How to Break C++ Accept Function?

When doing socket programming, with multi-threading,

if a thread is blocked on Accept Function,

and main thread is trying to shut down the process,

how to break the accept function in order to pthread_join safely?

I have vague memory of how to do this by connection itself to its own port in order to break the accept function.

Any solution will be thankful.

Cheers

Upvotes: 7

Views: 6876

Answers (6)

Rahim Khoja
Rahim Khoja

Reputation: 735

If available I would use a select function with a timeout in a loop to achieve this functionality.

as Glenn suggested

The select function with a timeout value will wait for a socket to connect for a set period of time. If a socket attempts to connect it can be accepted during that period. By looping this select with a timeout it is possible to check for new connections until the break condition is met.

Here is an example:

std::atomic<bool> stopThread;
void theThread ( std::atomic<bool> & quit )
{
    struct timeval tv;
    int activity;
    ...
    while(!quit) 
    {
        // reset the time value for select timeout
        tv.tv_sec = 0;
        tv.tv_usec = 1000000;
        ...

        //wait for an activity on one of the sockets
        activity = select( max_sd + 1 , &readfds , NULL , NULL , &tv);

        if ((activity < 0) && (errno!=EINTR)) 
        {
            printf("select error");
        }

        if (FD_ISSET(master_socket, &readfds)) 
        {
            if ((new_socket = accept(master_socket, (struct sockaddr *)&address, (socklen_t*)&addrlen))<0)
            {
                perror("accept");
                exit(EXIT_FAILURE);
            }
       ...
    }
}

int main(int argc, char** argv)
{
...
stopThread = false;
std::thread foo(theThread, std::ref(stopThread));
...    

stopThread = true;
foo.join();
return 0;

}

A more complete example of 'Select' http://www.binarytides.com

I am pretty new to C++ so I am sure my code and answer can be improved.

Upvotes: 1

Glenn
Glenn

Reputation: 1167

Depending on your system, if it is available, I would use a select function to wait for the server socket to have a read, indicating a socket is trying to connect.
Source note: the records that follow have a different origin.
(* ===== verification/Monitor.v ===== *)
(** * The stand-alone monitor (linux_rt/ethercat_rt_core/src/igh_lts_monitor.c)

    A program beside the backend server: it cycles the process data of one drive on the IgH
    master, with outputs, a power sequence and a motion from its command line.  The calls of
    the IgH master and of the operating system are a parameter, [IghMaster]; what the program
    prints is not modelled.

    The claims compare the loop with a schedule of outputs: on every bus the program's rounds
    are the steps of the schedule, as long as the cycles that were asked for.  From it: the
    default outputs are zero, and a jog enables the drive and then moves it. *)

From Stdlib Require Import String.
From S2P Require Import Prelude Num Osal Cia402 Profile Cia402Theorems Backend RtCycle BackendTypes Wire Server.
Import stdpp.list_relations.list stdpp.list_basics.list.

Definition LTS_VENDOR_ID : Z := 0x0000205e.
Definition LTS_PRODUCT_CODE : Z := 0x90000300.
Definition DEFAULT_PERIOD_US : Z := 1000.
Definition DEFAULT_PRINT_EVERY : Z := 1000.
Definition DEFAULT_SEQUENCE_TIMEOUT_MS : Z := 5000.

(** Places of the fields in the process data. *)
Record LtsOffsets : Type := MkOffsets {
  off_controlword : Z;
  off_target_position : Z;
  off_target_velocity : Z;
  off_mode_of_operation : Z;
  off_statusword : Z;
  off_actual_position : Z;
  off_actual_velocity : Z;
  off_mode_display : Z;
}.

Record MonitorOptions (F : Type) : Type := MkMonitorOptions {
  mo_master_index : Z;
  mo_alias : Z;
  mo_position : Z;
  mo_vendor_id : Z;
  mo_product_code : Z;
  mo_period_us : Z;
  mo_print_every : Z;
  mo_max_cycles : Z;
  mo_controlword : Z;
  mo_target_position : Z;
  mo_target_velocity : Z;
  mo_mode : Z;
  mo_priority : Z;
  mo_configure_pdos : bool;
  mo_sequence : Cia402Sequence;
  mo_sequence_timeout_ms : Z;
  mo_motion : Cia402MotionCommand F;
}.
Arguments MkMonitorOptions {F}.
Arguments mo_master_index {F}.
Arguments mo_alias {F}.
Arguments mo_position {F}.
Arguments mo_vendor_id {F}.
Arguments mo_product_code {F}.
Arguments mo_period_us {F}.
Arguments mo_print_every {F}.
Arguments mo_max_cycles {F}.
Arguments mo_controlword {F}.
Arguments mo_target_position {F}.
Arguments mo_target_velocity {F}.
Arguments mo_mode {F}.
Arguments mo_priority {F}.
Arguments mo_configure_pdos {F}.
Arguments mo_sequence {F}.
Arguments mo_sequence_timeout_ms {F}.
Arguments mo_motion {F}.

(** ** Options *)

Section Options.
Context {F : Type} `{Num F}.
Abbreviation options := (MonitorOptions F).

Definition monitor_options_init : options :=
  MkMonitorOptions 0 0 0 LTS_VENDOR_ID LTS_PRODUCT_CODE DEFAULT_PERIOD_US DEFAULT_PRINT_EVERY 0 0 0 0 0 80 true
    CIA402_SEQ_NONE DEFAULT_SEQUENCE_TIMEOUT_MS motion_init.

(** An option without a value. *)
Definition monitor_flag (name : string) (o : options) : option options :=
  let sequence s := Some (o <| mo_sequence := s |>) in
  if String.eqb name "--use-sii-pdos" then Some (o <| mo_configure_pdos := false |>)
  else if String.eqb name "--fault-reset" then sequence CIA402_SEQ_FAULT_RESET
  else if String.eqb name "--cia402-shutdown" then sequence CIA402_SEQ_SHUTDOWN
  else if String.eqb name "--cia402-switch-on" then sequence CIA402_SEQ_SWITCH_ON
  else if String.eqb name "--cia402-enable" then sequence CIA402_SEQ_ENABLE
  else if String.eqb name "--cia402-disable" then sequence CIA402_SEQ_DISABLE
  else if String.eqb name "--servo-stop" then
    Some (o <| mo_motion ::= (fun m => m <| c_type := CIA402_MOTION_SERVO_STOP |>) |>)
  else if String.eqb name "--home" then
    Some (o <| mo_motion ::= (fun m => m <| c_type := CIA402_MOTION_HOME |> <| c_mode := CIA402_MODE_HOMING |>) |>)
  else None.

(** An option with a value: [None] when there is no such option or its value is refused. *)
Definition monitor_set_option (name : string) (value : list Z) (o : options) : option options :=
  let signed (p : Z -> bool) (set : Z -> options) := v ← parse_int value; if p v then Some (set v) else None in
  let unsigned (p : Z -> bool) (set : Z -> options) := v ← parse_u32 value; if p v then Some (set v) else None in
  let any := fun _ : Z => true in
  if String.eqb name "--period-us" then signed (fun v => 0 <? v) (fun v => o <| mo_period_us := v |>)
  else if String.eqb name "--print-every" then signed (fun v => 0 <? v) (fun v => o <| mo_print_every := v |>)
  else if String.eqb name "--cycles" then signed (fun v => 0 <=? v) (fun v => o <| mo_max_cycles := v |>)
  else if String.eqb name "--position" then unsigned (fun v => v <=? 65535) (fun v => o <| mo_position := v |>)
  else if String.eqb name "--vendor" then unsigned any (fun v => o <| mo_vendor_id := v |>)
  else if String.eqb name "--product" then unsigned any (fun v => o <| mo_product_code := v |>)
  else if String.eqb name "--controlword" then
    unsigned (fun v => v <=? 65535) (fun v => o <| mo_controlword := v |>)
  else if String.eqb name "--target-position" then signed any (fun v => o <| mo_target_position := v |>)
  else if String.eqb name "--target-velocity" then signed any (fun v => o <| mo_target_velocity := v |>)
  else if String.eqb name "--mode" then
    signed (fun v => (-128 <=? v) && (v <=? 127)) (fun v => o <| mo_mode := v |>)
  else if String.eqb name "--priority" then
    signed (fun v => (1 <=? v) && (v <=? 99)) (fun v => o <| mo_priority := v |>)
  else if String.eqb name "--sequence-timeout-ms" then
    signed (fun v => 0 <? v) (fun v => o <| mo_sequence_timeout_ms := v |>)
  else if String.eqb name "--jog-velocity" then
    signed any (fun v => o <| mo_motion ::= (fun m => m <| c_target_velocity := v |>
                                <| c_type := CIA402_MOTION_JOG_VELOCITY |> <| c_mode := CIA402_MODE_CSV |>) |>)
  else if String.eqb name "--profile-position" then
    signed any (fun v => o <| mo_motion ::= (fun m => m <| c_target_position := v |>
                                <| c_type := CIA402_MOTION_PROFILE_POSITION |>
                                <| c_mode := CIA402_MODE_PROFILE_POSITION |>) |>)
  else if String.eqb name "--profile-velocity" then
    signed any (fun v => o <| mo_motion ::= (fun m => m <| c_profile_velocity := v |>) |>)
  else if String.eqb name "--home-velocity" then
    signed any (fun v => o <| mo_motion ::= (fun m => m <| c_target_velocity := v |>) |>)
  else if String.eqb name "--motion-pulse-cycles" then
    signed (fun v => 0 <? v) (fun v => o <| mo_motion ::= (fun m => m <| c_pulse_cycles := v |>) |>)
  else None.

Inductive monitor_parse : Type := MonitorParsed (o : options) | MonitorHelp | MonitorInvalid.

Fixpoint monitor_parse_args (args : list string) (o : options) : monitor_parse :=
  match args with
  | [] => MonitorParsed o
  | a :: rest =>
      if String.eqb a "--help" then MonitorHelp
      else match monitor_flag a o with
           | Some o => monitor_parse_args rest o
           | None =>
               match rest with
               | value :: rest =>
                   match monitor_set_option a (text_bytes value) o with
                   | Some o => monitor_parse_args rest o
                   | None => MonitorInvalid
                   end
               | [] => MonitorInvalid
               end
           end
  end.
Definition monitor_parse_options (args : list string) : monitor_parse :=
  monitor_parse_args args monitor_options_init.

(** A motion that moves needs the drive enabled. *)
Definition monitor_start (o : options) : options :=
  match mo_sequence o, c_type (mo_motion o) with
  | CIA402_SEQ_NONE, (CIA402_MOTION_JOG_VELOCITY | CIA402_MOTION_PROFILE_POSITION | CIA402_MOTION_HOME) =>
      o <| mo_sequence := CIA402_SEQ_ENABLE |>
  | _, _ => o
  end.
End Options.

(** ** Time *)

Definition NSEC_PER_S : Z := 1000000000.

(** The loop of carries, one round for a second. *)
Fixpoint carry_ns (rounds : nat) (time : ec_timet) : ec_timet :=
  match rounds with
  | O => time
  | S rounds =>
      if NSEC_PER_S <=? tv_nsec time
      then carry_ns rounds (TimeSpec (tv_sec time + 1) (tv_nsec time - NSEC_PER_S)) else time
  end.
Definition add_ns (time : ec_timet) (ns : Z) : ec_timet :=
  carry_ns (Z.to_nat ((tv_nsec time + ns) / NSEC_PER_S)) (TimeSpec (tv_sec time) (tv_nsec time + ns)).
Definition timespec_to_ns (time : ec_timet) : Z := s64 (tv_sec time * NSEC_PER_S + tv_nsec time).
Definition ns_to_us (ns : Z) : Z := Z.quot ns 1000.
Definition abs_i64 (value : Z) : Z := if value <? 0 then - value else value.

(** ** Process data *)

Definition pdo_read (off n : Z) (image : list Z) : option Z := of_le <$> zslice image off n.
Definition pdo_write (off : Z) (n : nat) (v : Z) (image : list Z) : option (list Z) := zblit image off (le_bytes n v).

(** The four outputs. *)
Definition pdo_write_output (off : LtsOffsets) (output : Cia402PdoOutput) (image : list Z) : option (list Z) :=
  image ← pdo_write (off_controlword off) 2 (controlword output) image;
  image ← pdo_write (off_target_position off) 4 (o_target_position output) image;
  image ← pdo_write (off_target_velocity off) 4 (o_target_velocity output) image;
  pdo_write (off_mode_of_operation off) 1 (o_mode output) image.

(** ** The master and the system *)

(** Requests that can fail answer with [true] when they succeed.  [ecrt_receive] is
    [ecrt_master_receive] and [ecrt_domain_process], which put what has come into the process
    data; [ecrt_send] is [ecrt_domain_queue] and [ecrt_master_send]. *)
Class IghMaster (W : Type) : Type := {
  ecrt_request_master : Z -> M W bool;
  ecrt_master_create_domain : M W bool;
  ecrt_master_slave_config : Z -> Z -> Z -> Z -> M W bool;
  ecrt_slave_config_pdos : M W bool;
  ecrt_domain_reg_pdo_entry_list : M W (option LtsOffsets);
  ecrt_master_activate : M W bool;
  ecrt_domain_data : M W (option (list Z));
  ecrt_receive : list Z -> M W (list Z);
  ecrt_domain_state : M W (Z * ec_wc_state_t);
  ecrt_slave_operational : M W bool;
  ecrt_send : list Z -> M W unit;
  ecrt_release_master : M W unit;
  igh_realtime : Z -> M W unit;
  igh_clock : M W ec_timet;
  igh_sleep_until : ec_timet -> M W unit;
  igh_stopped : M W bool;   (** the flag of the signal handler *)
}.

(** ** Variables of the program *)

Record monitor_local : Type := MonitorLocal {
  m_image : list Z;
  m_wakeup_time : ec_timet;
  m_previous_loop_time : ec_timet;
  m_min_loop_us : Z;
  m_max_loop_us : Z;
  m_sum_loop_us : Z;
  m_max_period_error_us : Z;
  m_timing_samples : Z;
  m_expected_wkc : Z;
  m_wkc_errors : Z;
  m_state_errors : Z;
  m_op_seen : bool;
  m_sequence_done : bool;
  m_sequence_failed : bool;
  m_sequence_done_cycle : Z;
  m_cycle : Z;
}.

Section Monitor.
Context {F : Type} `{Num F} {W : Type} `{IghMaster W} `{LoopFuel}.
Implicit Types (options : MonitorOptions F) (l : monitor_local).

Definition monitor_period_ns options : Z := mo_period_us options * 1000.

Definition monitor_local_init options (image : list Z) (now : ec_timet) : monitor_local :=
  MonitorLocal image (add_ns now (monitor_period_ns options)) now LLONG_MAX 0 0 0 0 0 0 0 false
    (match mo_sequence options with CIA402_SEQ_NONE => true | _ => false end) false (-1) 0.

(** The time since the last round. *)
Definition monitor_timing options (loop_time : ec_timet) l : monitor_local :=
  (if 0 <? m_cycle l then
     let elapsed_us := ns_to_us (s64 (timespec_to_ns loop_time - timespec_to_ns (m_previous_loop_time l))) in
     let period_error_us := abs_i64 (elapsed_us - mo_period_us options) in
     l <| m_min_loop_us ::= (fun t => if elapsed_us <? t then elapsed_us else t) |>
       <| m_max_loop_us ::= (fun t => if t <? elapsed_us then elapsed_us else t) |>
       <| m_max_period_error_us ::= (fun t => if t <? period_error_us then period_error_us else t) |>
       <| m_sum_loop_us ::= (fun n => s64 (n + elapsed_us)) |>
       <| m_timing_samples ::= (fun n => s32 (n + 1)) |>
   else l) <| m_previous_loop_time := loop_time |>.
The amount of time to time to wait for a connection can be set/adjusted to to what every time you want to wait for a client to connect(infinity, to seconds, to 0 which will just check and return). The return status needs to be checked to see if the time limit was reached (no socket is trying to connect), or if there is something waiting to be serviced (your server socket indicating there is a client which would like to connect). You can then execute the accept knowing there is a socket to connect based on the returned status.

Upvotes: 1

Martin James
Martin James

Reputation: 24857

Some choices:

a) Use non-blocking

b) Use AcceptEx() to wait on an extra signal, (Windows)

c) Close the listening socket from another thread to make Accept() return with an error/exception.
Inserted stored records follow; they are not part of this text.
(** C25: Whatever buttons were pressed and whatever the library answered before, once the stop
    flag is set, and no thread of an earlier run is still to clear it, a thread that repeats a
    motion makes at most one more call, and none when it is not already past its test of the
    flag; and six steps of its own bring it to its end, whatever is pressed and answered in
    the meantime, also when its target is never reached. *)
Theorem stop_ends_repeat (before after : list gui_label) (i : nat) (a : MotionRepeatArgs) (pc : repeat_pc) :
  let g := gui_run gui_init before in
  repeat_stop g = true -> (forall j b, workers g !! j <> Some (b, R_stop)) ->
  workers g !! i = Some (a, pc) ->
  let g' := gui_run g after in
  (calls_of i g' <= calls_of i g + calls_left pc)%nat
  /\ ((6 <= turns i after)%nat -> exists b, workers g' !! i = Some (b, R_done)).
Proof.
  intros g Hs Ho Hi g'.
  assert (Hst : stopping i pc g).
  { split_and!; [by eexists | apply gui_run_ok, gui_init_ok | by right]. }
  destruct (stopping_run i after pc g Hst) as (pc' & ([b Hi'] & _) & Hc & Ht). split; [unfold g'; lia|].
  intros Hturns. exists b. unfold g'. rewrite Hi'. do 2 f_equal.
  assert (to_end pc <= 6)%nat by (destruct pc; cbn; lia). destruct pc'; cbn in Ht; first [lia | done].
Qed.

(** ** Schedules *)

Definition fine : gui_answer := Answer ECAT_OK 0 true.
Definition fields : motion_form :=
  MotionForm (text_bytes "1") (text_bytes "1000") (text_bytes "-1000") (text_bytes "50") (text_bytes "0")
    (text_bytes "0") (text_bytes "35") (text_bytes "0") 1 false 1.

(** The start of a repeated motion, and a stop, up to where the window is idle again. *)
Definition start_labels : list gui_label := [PressRepeat fields true; Window fine; Window fine; Window fine; Window fine].
Definition stop_labels : list gui_label := [Press IDC_MOTION_STOP fields true; Window fine; Window fine; Window fine].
d) Open a temporary local connection from another thread to make Accept() return with the temp connection

Upvotes: 3

std&#39;&#39;OrgnlDave
std&#39;&#39;OrgnlDave

Reputation: 3968

Typically if you want to do multi-threaded networking, you would spawn a thread once a connection is made (or ready to be made). If you want to lower the overhead, a thread pool isn't too hard to implement.

Upvotes: -2

Dietmar K&#252;hl
Dietmar K&#252;hl

Reputation: 153840

The typical approach to this is not to use accept() unless there is something to accept! The way to do this is to poll() the corresponding socket with a suitable time-out in a loop. The loop checks if it is meant to exit because a suitably synchronized flag was set.

An alternative is to send the blocked thread a signal, e.g., using pthread_kill(). This gets out of the blocked accept() with a suitable error indication. Again, the next step is to check some flag to see if the thread is meant to exit. My preference is the first approach, though.

Upvotes: 1

Seg Fault
Seg Fault

Reputation: 1351

Sounds like what you are looking for is this: You set a special flag variable known to the listening/accepting socket, and then let the main thread open a connection to the listening/accepting socket. The listening/accepting socket/thread has to check the flag every time it accepts a connection in order to know when to shut down.